Jeu des 7 différences musicales : Faust originel de Gounod, épisode 2
Vous ayant présenté les 6 premières différences essentielles entre les versions du Faust de Gounod, dans une première partie (à lire absolument ici avant celle-ci), nous pouvons désormais plonger dans les différences musicales :
Pour passer d'une version avec dialogues parlés à une version entièrement chantée, il a fallu bien évidemment adapter le texte puisque la parole théâtrale n'a pas les mêmes rythmes, pas la même dynamique, longueur (ni les mêmes rimes) que le texte chanté. Le changement de texte a aussi entraîné pour Gounod toute une série de petites adaptations dans les lignes mélodiques et les effets orchestraux pour les accompagner (d'autant que le compositeur en a profité pour retravailler son œuvre et lui apporter certaines modifications).
Des ajouts et retranchements ont également été effectués. Certains sont minimes (quelques mesures à la fin de la scène de l'église ou de la prison), mais tout de même signifiants comme cette phrase de prières commisératrice émise par Siebel, Marthe et la Foule pour la mort de Valentin après qu'il ait maudit Marguerite. Enlevée dans la seconde version, elle contribue à en faire un drame plus sombre.

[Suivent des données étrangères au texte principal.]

(** * erfa/cython_generator.py: signature extraction, verified

    A shallow embedding of the extraction core of [cython_generator.py]
    (classes [FunctionDoc], [ArgumentDoc], [Argument], [Return] and
    [Function], the table [ctype_to_dtype], and the loops of [main] that
    collect the functions of a header) together with the part of Python's
    [str] and [re] that this code calls.

    Python strings are lists of characters; the sources being scanned are C
    files, so a character is an [ascii], read as a code point below 256.
    Exceptions are values of [exn] and code that may raise returns a
    [result]. *)

From Stdlib Require Import Ascii String.
From stdpp Require Import base option list strings pretty gmap.

Abbreviation str := (list ascii).
Coercion list_ascii_of_string : string >-> list.

(** ** Exceptions *)

Inductive exn : Type :=
| AttributeError (msg : str)
| ValueError (msg : str)
| KeyError (key : str)
| IndexError (msg : str)
| TypeError (msg : str)
| IOError (path : str).

Inductive result (A : Type) : Type :=
| Ok (a : A)
| Raise (e : exn).
Arguments Ok {A} a.
Arguments Raise {A} e.

Global Instance result_bind : MBind result := fun A B k m =>
  match m with
  | Ok a => k a
  | Raise e => Raise e
  end.

(** ** The [str] methods the generator calls *)

Definition chr_eqb (a b : ascii) : bool := Ascii.eqb a b.

Definition str_eqb (a b : str) : bool := bool_decide (a = b).

Definition nl : ascii := "010"%char.

(** [c in s] for a one-character [c]. *)
Definition contains (c : ascii) (s : str) : bool := existsb (chr_eqb c) s.

Fixpoint startswith (p s : str) : bool :=
  match p, s with
  | [], _ => true
  | a :: p', b :: s' => chr_eqb a b && startswith p' s'
  | _ :: _, [] => false
  end.

(** [p in s] for a text [p]. *)
Fixpoint occurs (p s : str) : bool :=
  startswith p s ||
  match s with
  | [] => false
  | _ :: s' => occurs p s'
  end.

(** [str.isspace] on the code points below 256. *)
Definition isspace (c : ascii) : bool :=
  let n := nat_of_ascii c in
  ((9 <=? n) && (n <=? 13)) || ((28 <=? n) && (n <=? 32))
  || (n =? 133) || (n =? 160).

Fixpoint lstrip (s : str) : str :=
  match s with
  | c :: s' => if isspace c then lstrip s' else s
  | [] => []
  end.

Definition rstrip (s : str) : str := rev (lstrip (rev s)).

Definition strip (s : str) : str := rstrip (lstrip s).

(** [s.lower()] on the code points below 256: the ASCII capitals and the
    capitals from 192 to 222, the multiplication sign at 215 apart, are
    moved up by 32. *)
Definition lower_chr (c : ascii) : ascii :=
  let n := nat_of_ascii c in
  if ((65 <=? n) && (n <=? 90))
     || ((192 <=? n) && (n <=? 222) && negb (n =? 215))
  then ascii_of_nat (n + 32) else c.

Definition lower (s : str) : str := map lower_chr s.

(** [sep.join(l)] *)
Fixpoint join (sep : str) (l : list str) : str :=
  match l with
  | [] => []
  | [x] => x
  | x :: l' => x ++ sep ++ join sep l'
  end.

(** [s.split(sep)] for a non-empty [sep]: [skip] counts the characters of a
    separator just recognised that are still to be passed over, [cur] is the
    piece being read, reversed. *)
Fixpoint split_go (sep : str) (skip : nat) (cur : str) (s : str) : list str :=
  match s with
  | [] => [rev cur]
  | c :: s' =>
      match skip with
      | S k => split_go sep k cur s'
      | O =>
          if startswith sep s
          then rev cur :: split_go sep (length sep - 1) [] s'
          else split_go sep 0 (c :: cur) s'
      end
  end.

Definition split (sep : str) (s : str) : list str := split_go sep 0 [] s.

(** The first occurrence of [sep] in [s]: the text before it and after it. *)
Fixpoint partition (sep : str) (s : str) : option (str * str) :=
  if startswith sep s then Some ([], drop (length sep) s)
  else
    match s with
    | [] => None
    | c :: s' =>
        match partition sep s' with
        | Some (a, b) => Some (c :: a, b)
        | None => None
        end
    end.

(** [s.split(sep, 1)] *)
Definition split1 (sep : str) (s : str) : list str :=
  match partition sep s with
  | Some (a, b) => [a; b]
  | None => [s]
  end.

(** [s.rsplit(sep, 1)] *)
Definition rsplit1 (sep : str) (s : str) : list str :=
  match partition (rev sep) (rev s) with
  | Some (b, a) => [rev a; rev b]
  | None => [s]
  end.

(** [s.replace(old, new)] for a non-empty [old]. *)
Fixpoint replace_go (old new : str) (skip : nat) (s : str) : str :=
  match s with
  | [] => []
  | c :: s' =>
      match skip with
      | S k => replace_go old new k s'
      | O =>
          if startswith old s
          then new ++ replace_go old new (length old - 1) s'
          else c :: replace_go old new 0 s'
      end
  end.

Definition replace (old new : str) (s : str) : str := replace_go old new 0 s.

(** ** The fragment of [re] the generator uses

    Every quantifier in the patterns of the module applies to a single
    character or character class, groups are not nested, and [^] only occurs
    first in a pattern compiled without [re.MULTILINE].  A pattern is
    therefore a sequence of items, matched by backtracking in the priority
    order of [re]: a greedy repetition tries the longest run first, a lazy
    one the shortest. *)

Inductive item : Type :=
| Lit (c : ascii)                                   (* a literal character *)
| Rep (cls : ascii -> bool) (lo : nat) (greedy : bool)
                                  (* cls{lo,} when greedy, cls{lo,}? when not *)
| Opt (c : ascii)                                   (* c? *)
| GOpen                                             (* ( *)
| GClose.                                           (* ) *)

Record regex : Type := Regex {
  anchored : bool;          (* the pattern starts with ^ *)
  items : list item
}.

Definition lits (s : str) : list item := map Lit s.

Section Repetition.
Context {A : Type}.
Variable cls : ascii -> bool.
Variable lo : nat.
Variable k : str -> option A.

(** [n] characters of the class have been consumed so far. *)
Fixpoint rep_greedy (n : nat) (s : str) : option A :=
  match s with
  | c :: s' =>
      if cls c then
        match rep_greedy (S n) s' with
        | Some r => Some r
        | None => if lo <=? n then k s else None
        end
      else if lo <=? n then k s else None
  | [] => if lo <=? n then k s else None
  end.

Fixpoint rep_lazy (n : nat) (s : str) : option A :=
  match (if lo <=? n then k s else None) with
  | Some r => Some r
  | None =>
      match s with
      | c :: s' => if cls c then rep_lazy (S n) s' else None
      | [] => None
      end
  end.
End Repetition.

(** [cur] is the subject text at the last [GOpen], [done] the groups closed
    so far, most recent first.  The result is the list of groups in pattern
    order and the text left after the match. *)
Fixpoint match_items (r : list item) (cur : str) (done : list str) (s : str)
  : option (list str * str) :=
  match r with
  | [] => Some (rev done, s)
  | Lit c :: r' =>
      match s with
      | x :: s' => if chr_eqb x c then match_items r' cur done s' else None
      | [] => None
      end
  | Rep cls lo true :: r' => rep_greedy cls lo (match_items r' cur done) 0 s
  | Rep cls lo false :: r' => rep_lazy cls lo (match_items r' cur done) 0 s
  | Opt c :: r' =>
      match
        match s with
        | x :: s' => if chr_eqb x c then match_items r' cur done s' else None
        | [] => None
        end
      with
      | Some m => Some m
      | None => match_items r' cur done s
      end
  | GOpen :: r' => match_items r' s done s
  | GClose :: r' =>
      match_items r' cur (take (length cur - length s) cur :: done) s
  end.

D'une manière plus générale, les textes parlés allant nettement plus rapidement que les textes chantés, la première version du Faust donnait bien davantage la parole, en particulier à certains personnages et certains événements :
Dialogue et Trio entre Faust, Siebel et Wagner
Dès la fin de sa toute première scène, la version d'origine du Faust propose un passage disparu par la suite qui permet de mieux détailler le caractère, la place, l'esprit des personnages "secondaires"
Dans ce dialogue, Wagner plaisante avec sarcasme sur les enjeux même du livret et de ce genre musical (mélangeant le joyeux et le tragique) en disant qu'ils étaient, avec son ami Siebel, "à la taverne honnêtement occupé à boire", ce qui les mit dans un état "philosophique". Siebel niant être ivre, Wagner réplique qu'il l'est assez pour deux avant de poursuivre en annonçant qu'il renonce à la carrière de médecin pour laquelle il n'est pas fait (rappelant à la fois la légèreté des comédies de Molière avec ses médecins malgré eux mais également le destin de nombreux musiciens contraints de faire tout de même des études "sérieuses" pour rassurer leurs parents : médecine ou droit, principalement). Ce passage permet en outre de creuser le caractère moralisateur de Faust, qui peut alors leur faire la leçon.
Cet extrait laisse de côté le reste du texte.